Design, Optimization and Development of RIPK1 Degraders with Improved Pharmacokinetic and Pharmacodynamic Properties

The pivotal role of receptor-interacting protein kinase 1 (RIPK1) as a scaffold protein in mediating tumor resistance to immune checkpoint inhibitors (ICBs) underscores the significance of pharmacological RIPK1 degradation as a therapeutic strategy to enhance antitumor immunity. In this study, we present the design, synthesis, and evaluation of a novel series of RIPK1 degraders, derived from the optimization of the previously identified compound LD4172 . Through systematic refinement of the linker, exit vector of the RIPK1 warhead, and the VHL ligand portion, we identified compound LD5097 ( 24b ), which exhibited potent RIPK1 degradation activity across various cancer cell lines, with DC ₅₀ values of single digit nanomolar range and inducing more than 95% maximum degradation. Remarkably, LD5097 ( 24b ) induced rapid and complete degradation of RIPK1 within 2 hours of treatment and enhanced TNFα-mediated apoptosis in Jurkat cells. Furthermore, proteomic profiling unveiled the high selectivity of LD5097 ( 24b ) in degrading RIPK1. LD5097 ( 24b ) exhibited excellent metabolic stability and pharmacokinetic properties, characterized by low clearance, an extended half-life, and high plasma drug concentrations.

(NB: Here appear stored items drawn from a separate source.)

(** [x.astype(jnp.float32)] of an int8: exact. *)
Definition of_int8 (z : Z) : fval := Fin (inject_Z z).

(** ** The float library's transcendental functions *)

Class FloatLib : Type := {
  qexp : Q -> Q;       (* exp on a finite argument *)
  qsqrt : Q -> Q       (* sqrt on a finite non-negative argument *)
}.

Section Transcendental.
Context {FL : FloatLib}.

Definition fexp (x : fval) : fval :=
  match x with
  | Fin q => Fin (qexp q)
  | PInf => PInf
  | NInf => Fin 0
  | NaN => NaN
  end.

Definition fsqrt (x : fval) : fval :=
  match x with
  | Fin q => if Qsgn_neg q then NaN else Fin (qsqrt q)
  | PInf => PInf
  | NInf => NaN
  | NaN => NaN
  end.

(** [jax.lax.rsqrt]. *)
Definition frsqrt (x : fval) : fval := fdiv fone (fsqrt x).

(** [jax.nn.silu x = x * sigmoid x], [sigmoid x = 1 / (1 + exp (-x))]. *)
Definition fsilu (x : fval) : fval :=
  fmul x (fdiv fone (fadd fone (fexp (fneg x)))).
End Transcendental.

(** ** Tensors *)

Open Scope nat_scope.

Record tensor (A : Type) : Type := mkT {
  shape : list nat;
  get : list nat -> A
}.

Arguments mkT {A} shape get.

Definition rank {A} (t : tensor A) : nat := length (shape t).

(** [idx] addresses an element of an array of shape [s]. *)
Fixpoint inb (s idx : list nat) : bool :=
  match s, idx with
  | [], [] => true
  | d :: s', i :: idx' => (i <? d) && inb s' idx'
  | _, _ => false
  end.

(** Two arrays are the same array: same shape, same elements. *)
Definition teq {A} (R : A -> A -> Prop) (x y : tensor A) : Prop :=
  shape x = shape y /\
  forall idx, inb (shape x) idx = true -> R (get x idx) (get y idx).

Definition tmap {A B} (f : A -> B) (t : tensor A) : tensor B :=
  mkT (shape t) (fun idx => f (get t idx)).

(** Element [i][j] of a nested Python list, and a nested list of [ncols]
    columns as a rank-2 array (used for concrete inputs). *)
Definition nth2 {A} (d : A) (rows : list (list A)) (i j : nat) : A :=
  nth j (nth i rows []) d.

Definition of_rows {A} (d : A) (ncols : nat) (rows : list (list A)) : tensor A :=
  mkT [length rows; ncols]
      (fun idx => nth2 d rows (nth 0 idx 0) (nth 1 idx 0)).

(** [x[None, None, :, :]]: a matrix as a [1, 1, r, c] array. *)
Definition as_bh {A} (t : tensor A) : tensor A :=
  mkT (1 :: 1 :: shape t) (fun idx => get t (skipn 2 idx)).

Fixpoint shape_eqb (s1 s2 : list nat) : bool :=
  match s1, s2 with
  | [], [] => true
  | a :: s1', b :: s2' => (a =? b) && shape_eqb s1' s2'
  | _, _ => false
  end.

(** *** Broadcasting *)

Definition bdim (a b : nat) : result nat :=
  if a =? b then Ok a
  else if a =? 1 then Ok b
  else if b =? 1 then Ok a
  else Raise BroadcastError.

(** Shapes are aligned at their last axis: work on the reversed lists. *)
Fixpoint bshape_rev (r1 r2 : list nat) : result (list nat) :=
  match r1, r2 with
  | [], r => Ok r
  | r, [] => Ok r
  | a :: r1', b :: r2' =>
      d <- bdim a b ;;
      r <- bshape_rev r1' r2' ;;
      Ok (d :: r)
  end.

Definition broadcast_shapes (s1 s2 : list nat) : result (list nat) :=
  r <- bshape_rev (rev s1) (rev s2) ;;
  Ok (rev r).

Fixpoint zero_unit_dims (s idx : list nat) : list nat :=
  match s, idx with
  | d :: s', i :: idx' => (if d =? 1 then 0 else i) :: zero_unit_dims s' idx'
  | _, _ => []
  end.

(** The index into an operand of shape [s] for the index [idx] into the
    broadcast result: drop the leading axes the operand lacks, and read
    a length-1 axis at 0. *)
Definition bindex (s idx : list nat) : list nat :=
  zero_unit_dims s (skipn (length idx - length s) idx).

Definition broadcast2 {A B C} (f : A -> B -> C)
  (x : tensor A) (y : tensor B) : result (tensor C) :=
  s <- broadcast_shapes (shape x) (shape y) ;;
  Ok (mkT s (fun idx => f (get x (bindex (shape x) idx))
                          (get y (bindex (shape y) idx)))).

(** *** Axes and reductions *)

(** A possibly negative axis number, as numpy normalises it. *)
Definition norm_axis (n : nat) (ax : Z) : result nat :=
  if ((0 <=? ax) && (ax <? Z.of_nat n))%Z then Ok (Z.to_nat ax)
  else if ((- Z.of_nat n <=? ax) && (ax <? 0))%Z then Ok (Z.to_nat (Z.of_nat n + ax))
  else Raise AxisError.

(** [l] with its [n]-th entry replaced by [v]. *)
Fixpoint upd (n v : nat) (l : list nat) : list nat :=
  match l, n with
  | [], _ => []
  | _ :: l', O => v :: l'
  | x :: l', S n' => x :: upd n' v l'
  end.

(** The elements along axis [a] through [idx]. *)
Definition lane {A} (t : tensor A) (a : nat) (idx : list nat) : list A :=
  map (fun k => get t (upd a k idx)) (seq 0 (nth a (shape t) 0)).

Definition reduce_keepdims {A B} (f : list A -> B) (ax : Z) (t : tensor A)
  : result (tensor B) :=
  a <- norm_axis (rank t) ax ;;
  Ok (mkT (upd a 1 (shape t)) (fun idx => f (lane t a idx))).

Definition fsum (l : list fval) : fval := fold_left fadd l fzero.

Definition fmean (l : list fval) : fval :=
  fdiv (fsum l) (Fin (inject_Z (Z.of_nat (length l)))).

Definition fmax_list (l : list fval) : fval :=
  match l with
  | [] => NaN
  | x :: l' => fold_left fmax l' x
  end.

(** [jnp.mean(x, axis=ax, keepdims=True)]. *)
Definition mean_keepdims (ax : Z) (t : tensor fval) : result (tensor fval) :=
  reduce_keepdims fmean ax t.

(** [jnp.sum(x, axis=ax, keepdims=True)]. *)
Definition sum_keepdims (ax : Z) (t : tensor fval) : result (tensor fval) :=
  reduce_keepdims fsum ax t.

(** [jnp.max(x, axis=ax, keepdims=True)]: a zero-size axis has no
    maximum and raises. *)
Definition max_keepdims (ax : Z) (t : tensor fval) : result (tensor fval) :=
  a <- norm_axis (rank t) ax ;;
  if nth a (shape t) 0 =? 0 then Raise EmptyReduction
  else reduce_keepdims fmax_list ax t.

(** *** Transposition *)

Fixpoint index_of (a : nat) (l : list nat) : nat :=
  match l with
  | [] => 0
  | x :: l' => if x =? a then 0 else S (index_of a l')
  end.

Notably, a single administration of LD5097 ( 24b ) effectively reduced RIPK1 protein levels in Jurkat xenograft tumor tissues in mice at both 6- and 24-hour post-administration. These findings underscore LD5097 ( 24b ) as a promising RIPK1 degrader candidate, offering potent activity, favorable pharmaco-kinetic profiles, and notable pharmacodynamic effects, thereby holding significant promise in cancer immunology therapies.